---------- Records shown ----------

Lemma reader_errors (fuel : nat) :
  (forall (token : Token) (node : Value) (rd : JsonReader)
          (ok : bool) (v : Value) (rd' : JsonReader),
     ReadValue_token isalpha isalnum sscanf_lf fuel token node rd = ReadDone (ok, v, rd') ->
     errors_tell rd ok rd')
  /\ (forall (objectValue : ObjectValue) (rd : JsonReader)
             (ok : bool) (v : Value) (rd' : JsonReader),
        ReadObject isalpha isalnum sscanf_lf fuel objectValue rd = ReadDone (ok, v, rd') ->
        errors_tell rd ok rd')
  /\ (forall (array : list Value) (node : Value) (rd : JsonReader)
             (ok : bool) (v : Value) (rd' : JsonReader),
        ReadArray isalpha isalnum sscanf_lf fuel array node rd = ReadDone (ok, v, rd') ->
        errors_tell rd ok rd').
Proof.
  induction fuel as [|fuel IH]; [split; [|split]; intros; discriminate|].
  destruct IH as (IHV & IHO & IHA).
  split; [|split].
  - intros token node [text errors] ok v rd'.
    rewrite (ReadValue_token_step isalpha isalnum sscanf_lf fuel).
    destruct (mType token); try told; try (unfold assigned, failed; told).
    + apply IHO.
    + apply IHA.
    + destruct (DecodeString isalnum (mText token)); told.
    + cbn [mCurrent].
      destruct (DecodeNumber sscanf_lf (mText token) text) as [[n|]|];
        [told|told|discriminate].
  - intros objectValue [text errors] ok v rd'.
    rewrite (ReadObject_step isalpha isalnum sscanf_lf fuel).
    unfold at_text. cbn [mCurrent mErrors].
    destruct (ReadNonCommentToken isalpha isalnum text) as [tokenName cur1].
    cbn [mCurrent mErrors].
    destruct (TokenType_eqb (mType tokenName) kTokenObjectEnd); [told|].
    destruct (negb (TokenType_eqb (mType tokenName) kTokenString)); [told|].
    destruct (DecodeString isalnum (mText tokenName)) as [name|]; [|told].
    destruct (ReadNonCommentToken isalpha isalnum cur1) as [colon cur2].
    cbn [mCurrent mErrors].
    destruct (negb (TokenType_eqb (mType colon) kTokenMemberSeparator)); [told|].
    destruct (UpdateMember objectValue name) as [o1 it].
    destruct (ReadNonCommentToken isalpha isalnum cur2) as [token cur3].
    cbn [mCurrent mErrors].
    destruct (ReadValue_token isalpha isalnum sscanf_lf fuel token (deref o1 it)
                (mkJsonReader cur3 errors))
      as [[[ok1 member] [text1 errors1]]| |] eqn:E; [|discriminate|discriminate].
    pose proof (IHV _ _ _ _ _ _ E) as Hv. unfold errors_tell in Hv. cbn [mErrors] in Hv.
    destruct ok1; cbn [negb]; [|told].
    cbn [mCurrent mErrors].
    destruct (ReadNonCommentToken isalpha isalnum text1) as [comma cur4].
    cbn [mCurrent mErrors].
    destruct (negb (TokenType_eqb (mType comma) kTokenObjectEnd)
              && negb (TokenType_eqb (mType comma) kTokenArraySeparator)); [told|].
    destruct (TokenType_eqb (mType comma) kTokenObjectEnd); [told|].
    intros H. pose proof (IHO _ _ _ _ _ H) as Ho.
    unfold errors_tell in *. cbn [mErrors] in *. destruct ok; lia.
  - intros array node [text errors] ok v rd'.
    rewrite (ReadArray_step isalpha isalnum sscanf_lf fuel).
    unfold at_text. cbn [mCurrent mErrors].
    destruct (ReadNonCommentToken isalpha isalnum text) as [token cur1].
    cbn [mCurrent mErrors].
    destruct (TokenType_eqb (mType token) kTokenArrayEnd); [told|].
    destruct (ReadValue_token isalpha isalnum sscanf_lf fuel token VNull
                (mkJsonReader cur1 errors))
      as [[[ok1 element] [text1 errors1]]| |] eqn:E; [|discriminate|discriminate].
    pose proof (IHV _ _ _ _ _ _ E) as Hv. unfold errors_tell in Hv. cbn [mErrors] in Hv.
    destruct ok1; cbn [negb]; [|told].
    cbn [mCurrent mErrors].
    destruct (ReadNonCommentToken isalpha isalnum text1) as [token2 cur2].
    cbn [mCurrent mErrors].
    destruct (TokenType_eqb (mType token2) kTokenArrayEnd); [told|].
    destruct (negb (TokenType_eqb (mType token2) kTokenArraySeparator)); [told|].
    intros H. pose proof (IHA _ _ _ _ _ _ H) as Ha.
    unfold errors_tell in *. cbn [mErrors] in *. destruct ok; lia.
Qed.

----------

Note down each line above where the word "mkJsonReader" occurs.

                (mkJsonReader cur3 errors))
                (mkJsonReader cur1 errors))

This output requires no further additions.